Multi Criteria Inventory Classification
Multi-Criteria Inventory Classification (MCIC) is an inventory stratification method that ranks SKUs using more than one criterion—commonly demand, unit price, lead time, criticality, variability, obsolescence, and substitutability—and assigns classes such as A/B/C for differentiated control policies. Unlike classic ABC, it combines financial and operational risk factors into a weighted score to guide inventory management.
On a manufacturing shop floor, MCIC links each SKU's class to a specific control policy. Fast-moving or critical parts receive tighter review cycles, higher safety stock, and expedited replenishment, while stable low-priority items use simpler order rules and lower service targets. In warehousing, classification drives slotting, cycle counting, receiving attention, and replenishment expediting, so scarce labor focuses on items with the highest combined operational and financial impact. The process often begins with demand characterization using mean and standard deviation, then combines unit price and lead time into a weighted score, ranks SKUs, and applies ABC thresholds. A five-step framework is common: data collection, statistical characterization, item classification, control-system selection, and performance assessment with sensitivity analysis.
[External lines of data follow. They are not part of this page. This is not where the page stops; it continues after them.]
(* ===== verification/ReceiveEffects.v ===== *)
(** * What a received packet leaves behind

    The frame loop collects exactly what the frames of the packet say; a packet
    that asks for an acknowledgement leaves one pending on its path, with the
    bearer timer armed for it; a repeated packet number delivers no stream and
    takes no credit. *)

From S2P Require Import Prelude Records Methods Wire PacketHeader Keyed AckRanges Reader Frames FlowControl Congestion PathState SendBuffer Endpoint Credit Ledger Transmit Retransmit Publication Flight Conservation LedgerSteps Receive ReceiveLoop.

(** ** What the frames of a packet ask for *)
Definition stream_of (f : Frame) : option StreamFrame := match f with Stream s => Some s | _ => None end.
Definition close_of (f : Frame) : option Z := match f with Close code => Some code | _ => None end.
Definition is_ack (f : Frame) : bool :=
  match f with Ack _ _ | AckRangesF _ _ _ => true | _ => false end.
Definition is_credit (f : Frame) : bool :=
  match f with MaxData _ | MaxStreamData _ _ | MaxStreamsBidi _ | MaxStreamsUni _ => true | _ => false end.
Definition is_status (f : Frame) : bool := match f with PathStatus _ _ _ => true | _ => false end.

(** Frames that ask for an acknowledgement; CLOSE is acknowledged apart. *)
Definition elicits (f : Frame) : bool :=
  match f with
  | Ack _ _ | AckRangesF _ _ _ | MaxStreamsBidi _ | MaxStreamsUni _ | Close _ | Padding => false
  | _ => true
  end.

Section effects.
Context `{Allocator, PacketSize, Features}.

(** [r] collects the frames [l], in order. *)
Record collects (l : list Frame) (r : Parsed) : Prop := {
  co_streams : pa_streams r = omap stream_of l;
  co_ack : pa_has_ack r = existsb is_ack l;
  co_credit : pa_has_flow_control r = existsb is_credit l;
  co_eliciting : pa_ack_eliciting r = existsb elicits l;
  co_status : pa_path_status r = existsb is_status l;
  co_close : option_list (pa_close_code r) = omap close_of l;
  co_few : zlen (pa_streams r) <= MAX_PACKET_STREAMS;
}.

Lemma nothing_collected : collects [] nothing_parsed.
Proof. by split. Qed.

Lemma collects_frame l r f used e r' e' :
  collects l r -> Receive.parse_frame f used r e = (Ok r', e') -> e' = e /\ collects (l ++ [f]) r'.
Proof.
  intros [Hs Ha Hc He Hst Hcl Hf] Hrun.
  destruct f; cbn [Receive.parse_frame] in Hrun;
    try (destruct (Receive.acknowledge_frame _ _ _) as [ack d]);
    rewrite ?bind_refuse, ?bind_gets in Hrun.
  all: repeat match type of Hrun with context [if ?b then _ else _] => destruct b eqn:? end; try done.
  all: unfold mret, method_ret in Hrun; injection Hrun as <- <-; split; [done|];
    split; unfold Receive.eliciting; get_set; rewrite ?omap_app, ?existsb_app, ?app_nil_r, ?orb_false_r, ?orb_true_r; try done.
  - by rewrite Hs.
  - unfold zlen in *. rewrite length_app. simpl. lia.
  - rewrite <- Hcl. by destruct (pa_close_code r).
Qed.

Lemma collects_fold frames : forall l r r' e e',
  collects l r -> fold_frames Receive.parse_frame frames r e = (Ok r', e') ->
  e' = e /\ collects (l ++ (fst <$> frames)) r'.
Proof.
  induction frames as [|[f used] frames IH]; intros l r r' e e' Hr Hrun.
  - cbn in Hrun. injection Hrun as <- <-. by rewrite app_nil_r.
  - cbn [fold_frames] in Hrun. rewrite bind_unfold in Hrun.
    destruct (Receive.parse_frame f used r e) as [[r1| |] e1] eqn:Hf; [|done..].
    destruct (collects_frame _ _ _ _ _ _ _ Hr Hf) as [-> Hr1].
    destruct (IH _ _ _ _ _ Hr1 Hrun) as [-> Hc]. split; [done|]. by rewrite <- app_assoc in Hc.
Qed.

(** What [parse_packet] returns. *)
Lemma parsed input off e r e' :
  bytes_ok input -> 0 <= off <= zlen input -> Receive.parse_packet input off e = (Ok r, e') ->
  e' = e /\ exists l, frames_of (drop (Z.to_nat off) input) l /\ collects l r /\
    (pa_close_code r = None \/ pa_streams r = []).
Proof.
  intros Hok Hoff Hrun. unfold Receive.parse_packet in Hrun.
  destruct (framed_total (drop (Z.to_nat off) input)) as (l & o & Hl); [by apply bytes_ok_drop|].
  rewrite bind_unfold, (walk_spec _ _ _ _ _ _ _ Hok Hoff Hl), bind_unfold in Hrun.
  destruct (fold_frames _ _ _ _) as [[r1| |] e1] eqn:Hf; [|done..].
  destruct (collects_fold _ _ _ _ _ _ nothing_collected Hf) as [-> Hc].
  destruct o as [err|]; [done|]. unfold stop, mret at 1, method_ret in Hrun.
  rewrite Z.eqb_refl, !bind_refuse in Hrun. cbn [negb] in Hrun. destruct (_ && _) eqn:Hb; [done|].
  unfold mret, method_ret in Hrun. injection Hrun as <- <-. split; [done|]. exists (fst <$> l).
  split; [by apply (framed_frames _ _ _ _ Hl)|]. split; [done|].
  apply andb_false_iff in Hb as [Hb|Hb].
  - left. apply bool_decide_eq_false in Hb. by destruct (pa_close_code r1); [destruct Hb|].
  - right. apply negb_false_iff, Z.eqb_eq in Hb. by destruct (pa_streams r1).
Qed.

(** ** Changes of the receive state under fixed credit *)
Record kept (c0 c : ConnectionState) : Prop := {
  kp_ok : recv_ok c0 -> recv_ok c;
  kp_connection : connection c = connection c0;
  kp_limit : l_max_stream_data (limits c) = l_max_stream_data (limits c0);
  kp_streams st : st ∈ streams c ->
    st_max_data st = l_max_stream_data (limits c0) \/
    exists st0, st0 ∈ streams c0 /\ st_id st0 = st_id st /\ st_max_data st0 = st_max_data st;
}.

#[export] Instance kept_pre : PreOrder kept.
Proof.
  split; [intros c; split; try done; intros st Hst; right; by exists st|].
  intros x y z [Hok Hc Hl Hs] [Hok' Hc' Hl' Hs']. split; [auto|congruence|congruence|].
  intros st Hst. destruct (Hs' st Hst) as [->|(st0 & Hin & <- & <-)]; [left; by rewrite Hl|auto].
Qed.

Lemma no_raise_kept c0 c :
  (recv_ok c0 -> recv_ok c) -> connection c = connection c0 -> no_raise c0 c -> kept c0 c.
Proof. intros Hok Hc (_ & Hl & _ & Hs). split; [done|done|by rewrite Hl|done]. Qed.

Lemma accept_connection c id off len fin : connection (Conn.accept c id off len fin).2 = connection c.
Proof.
  unfold Conn.accept. destruct (checked_add off len); [|done].
  destruct (Conn.accept_slot c id _) as [r c'] eqn:Hslot.
  assert (connection c' = connection c) as Hc.
  { apply accept_slot_cases in Hslot as [(-> & _)|[(-> & _)|(_ & _ & _ & _ & -> & _)]]; [done..|].
    unfold Conn.insert_stream. by destruct (try_reserve _). }
  destruct r; [|done..]. unfold Conn.accept_at. destruct (_ !! _); [|done]. cbv zeta. destruct (negb _); [done|].
  by destruct (RecvStream.accept _ _ _ _).
Qed.

Lemma kept_accept c id off len fin : 0 <= off -> 0 <= len -> kept c (Conn.accept c id off len fin).2.
Proof.
  intros Hoff Hlen. apply no_raise_kept; [|apply accept_connection|apply accept_no_raise].
  destruct (checked_add off len) as [end_|] eqn:He; [|unfold Conn.accept; by rewrite He].
  unfold checked_add in He. destruct (Z.leb_spec (off + len) U64_MAX); [|done]. apply accept_ok; lia.
Qed.

Lemma kept_retire c id : kept c (Conn.retire_stream c id).2.
Proof.
  apply no_raise_kept; [apply (recv_apply_ok c (RRetire id) I)| |apply retire_no_raise].
  unfold Conn.retire_stream. destruct (Conn.find _ _); [|done]. by destruct (Conn.absorb _ _ _ _) as [[]].
Qed.

Lemma kept_max_streams n c : kept c (Credit.set_max_streams_bidi n c).
Proof. split; try done. intros st Hst. right. by exists st. Qed.

(** An accepted frame ends within the credit of its stream. *)
Lemma accepted_within c id off len fin c' :
  Conn.accept c id off len fin = (Ok tt, c') ->
  exists st, st ∈ streams c' /\ st_id st = id /\ off + len <= st_max_data st.
Proof.
  unfold Conn.accept. destruct (checked_add off len) as [end_|] eqn:He; [|done].
  destruct (Conn.accept_slot c id end_) as [r c1] eqn:Hslot. destruct r as [slot| |]; [|done..].
  unfold Conn.accept_at. destruct (streams c1 !! slot) as [st|] eqn:Hst; [|done]. cbv zeta.
  assert (st_id st = id) as Hid.
  { apply accept_slot_cases in Hslot as [(-> & i & st' & [= ->] & Hf & Hi)|[(_ & _ & ? & ?)|(_ & _ & _ & [= ->] & _ & Hs)]];
      [|done|].
    - apply position_Some in Hf as (x & Hx & <- & _). congruence.
    - rewrite Hs, lookup_app_r, Nat.sub_diag in Hst by done. by injection Hst as <-. }
  destruct (negb _); [done|]. unfold RecvStream.accept. rewrite He. cbn [ok_or mbind outcome_bind].
  unfold checked_add in He. destruct (_ <=? _); [|done]. injection He as <-.
  rewrite Z.gtb_ltb. destruct (Z.ltb_spec (st_max_data st) (off + len)); [done|]. intros [= <-].
  eexists. split; [cbn; eapply list_elem_of_lookup_2, list_lookup_insert_eq; by eapply lookup_lt_Some|done].
Qed.

(** ** What control processing leaves alone

    The number of paths, what was received and the credit for it; streams may
    only retire, and only those that were received to their end and consumed. *)

(** Identifiers are those of the wire. *)
Definition ids_ok (c : ConnectionState) : Prop :=
  Forall (fun st => 0 <= st_id st < 2 ^ 62) (streams c) /\ Forall retired_ok (retired_streams c).

(** Stream [id] was received to its FIN, and all of it consumed. *)
Definition received_whole (c : ConnectionState) (id : Z) : Prop :=
  exists st, st ∈ streams c /\ st_id st = id /\ st_finished st = true /\ st_consumed st = st_received st.

(** From [c0] to [c] retired streams stay retired, and new ones had been received. *)
Definition retires (c0 c : ConnectionState) : Prop :=
  ids_ok c0 -> ids_ok c /\ forall id,
    (Conn.is_retired c0 id = true -> Conn.is_retired c id = true) /\
    (Conn.is_retired c id = true -> Conn.is_retired c0 id = true \/ received_whole c0 id).

Definition control_only (e e' : EndpointState) : Prop :=
  length (e_paths e') = length (e_paths e) /\
  received_data (e_receive e') = received_data (e_receive e) /\
  streams (e_receive e') ⊆ streams (e_receive e) /\
  kept (e_receive e) (e_receive e') /\ retires (e_receive e) (e_receive e').

Lemma retires_refl c : retires c c.
Proof. intros Hc. split; [done|]. intros id. split; [done|by left]. Qed.

Lemma received_whole_mono c0 c id : streams c ⊆ streams c0 -> received_whole c id -> received_whole c0 id.
Proof. intros Hs (st & Hst & Hrest). exists st. split; [by apply Hs|done]. Qed.

#[export] Instance control_only_pre : PreOrder control_only.
Proof.
  split; [intros e; split_and!; try done; apply retires_refl|].
  intros x y z (Hp & Hd & Hs & Hk & Hr) (Hp' & Hd' & Hs' & Hk' & Hr').
  split; [by rewrite Hp'|]. split; [by rewrite Hd'|]. split; [by etrans|]. split; [by etrans|].
  intros Hx. destruct (Hr Hx) as [Hy Hxy]. destruct (Hr' Hy) as [Hz Hyz]. split; [done|]. intros id. split.
  - intros Hid. by apply Hyz, Hxy.
  - intros [Hid|Hid]%Hyz; [by apply Hxy|]. right. by eapply received_whole_mono.
Qed.

(** One retirement. *)
Lemma retire_retires c id : Conn.is_complete c id = true -> retires c (Conn.retire_stream c id).2.
Proof.
  intros Hc [Hids Hret]. unfold Conn.is_complete in Hc. destruct (find_key st_id id (streams c)) as [st|] eqn:Hf; [|done].
  apply andb_true_iff in Hc as [Hfin Hcons%Z.eqb_eq]. apply find_key_Some in Hf as [Hst Hid].
  rewrite Forall_forall in Hids. pose proof (Hids st Hst) as Hrange. rewrite Hid in Hrange.
  destruct (Conn.retire_stream c id) as [b c'] eqn:Hrun. cbn [snd]. destruct b.
  2:{ assert (c' = c) as ->.
      { unfold Conn.retire_stream in Hrun. destruct (Conn.find c id); [|by injection Hrun].
        by destruct (Conn.absorb _ _ _ _) as [[]]. }
      apply retires_refl. split; [by apply Forall_forall|done]. }
  destruct (retire_adds _ _ _ Hret Hrange Hrun) as [Hret' Hx]. split.
  - split; [|done]. unfold Conn.retire_stream in Hrun. destruct (Conn.find c id) as [i|]; [|done].
    destruct (Conn.absorb _ _ _ _) as [[first last] kept]. injection Hrun as <-. cbn [streams].
    apply Forall_forall. intros x Hx'. apply Hids. revert x Hx'. apply sublist_subseteq, sublist_delete.
  - intros x. rewrite Hx. split; [intros ->; by rewrite orb_true_r|]. intros [->%Z.eqb_eq|]%orb_true_iff; [|by left].
    right. by exists st.
Qed.

Lemma control_same e e' :
  length (e_paths e') = length (e_paths e) -> e_receive e' = e_receive e -> control_only e e'.
Proof. intros Hp Hr. split; [done|]. rewrite Hr. split_and!; try done. apply retires_refl. Qed.

Lemma control_flight e e' : same_flight e e' -> e_receive e' = e_receive e -> control_only e e'.
Proof. intros (_ & _ & Hp & _). by apply control_same. Qed.

Lemma control_fold {X} (f : EndpointState -> X -> EndpointState) l :
  (forall e x, control_only e (f e x)) -> forall e, control_only e (fold_left f l e).
Proof. intros Hf. induction l as [|x l IH]; intros e; [done|]. etrans; [apply Hf|apply IH]. Qed.

Lemma control_retire id e : control_only e (Credit.try_retire_stream id e).
Proof.
  split; [apply try_retire_same|]. unfold Credit.try_retire_stream. destruct (Credit.stream_retirable e id) eqn:Hcan; cbn [negb].
  2:{ split_and!; try done. apply retires_refl. }
  cbv zeta. unfold Credit.stream_retirable in Hcan. rewrite !andb_true_iff in Hcan. destruct Hcan as [[_ Hcan] _].
  set (e1 := e <| e_send ::= _ |> <| e_receive ::= _ |> <| e_pending_stream_ids ::= _ |> <| e_credit_inflight_stream_count ::= _ |>).
  assert (received_data (e_receive e1) = received_data (e_receive e) /\ streams (e_receive e1) ⊆ streams (e_receive e) /\
    kept (e_receive e) (e_receive e1) /\ retires (e_receive e) (e_receive e1)) as Hr.
  { unfold e1. get_set. apply and_assoc. split; [|split; [apply kept_retire|by apply retire_retires]]. unfold Conn.retire_stream. destruct (Conn.find _ _); [|done].
    destruct (Conn.absorb _ _ _ _) as [[first last] kept]. split; [done|]. apply sublist_subseteq, sublist_delete. }
  clearbody e1. destruct (_ && _); [|done]. unfold Credit.raise_max_streams_bidi. cbv zeta. case_match; [|done].
  destruct Hr as (Hd & Hs & Hk & Hr). split; [done|]. split; [done|]. split; [|exact Hr]. etrans; [exact Hk|]. apply kept_max_streams.
Qed.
This ensures that a critical low-dollar component is not starved just because its annual spend is small, and that high-variability long-lead items get the attention they need.
Why not use classic ABC alone?
Classic ABC ranks mostly by consumption value, but MCIC incorporates demand variability, lead time, criticality, and obsolescence, which better reflect operational risk in manufacturing and spare-parts environments.
What criteria are most common in manufacturing MCIC?
Demand level, demand stability or variability, unit cost, lead time, criticality, stockout risk, obsolescence, durability, substitutability, and repairability are repeatedly cited in the literature.
How are weights chosen in MCIC?
Published methods use decision-maker input, AHP/FAHP, fuzzy Delphi filtering, optimization-based weights, or utility functions to reduce subjectivity and convert multiple criteria into a single ranking score.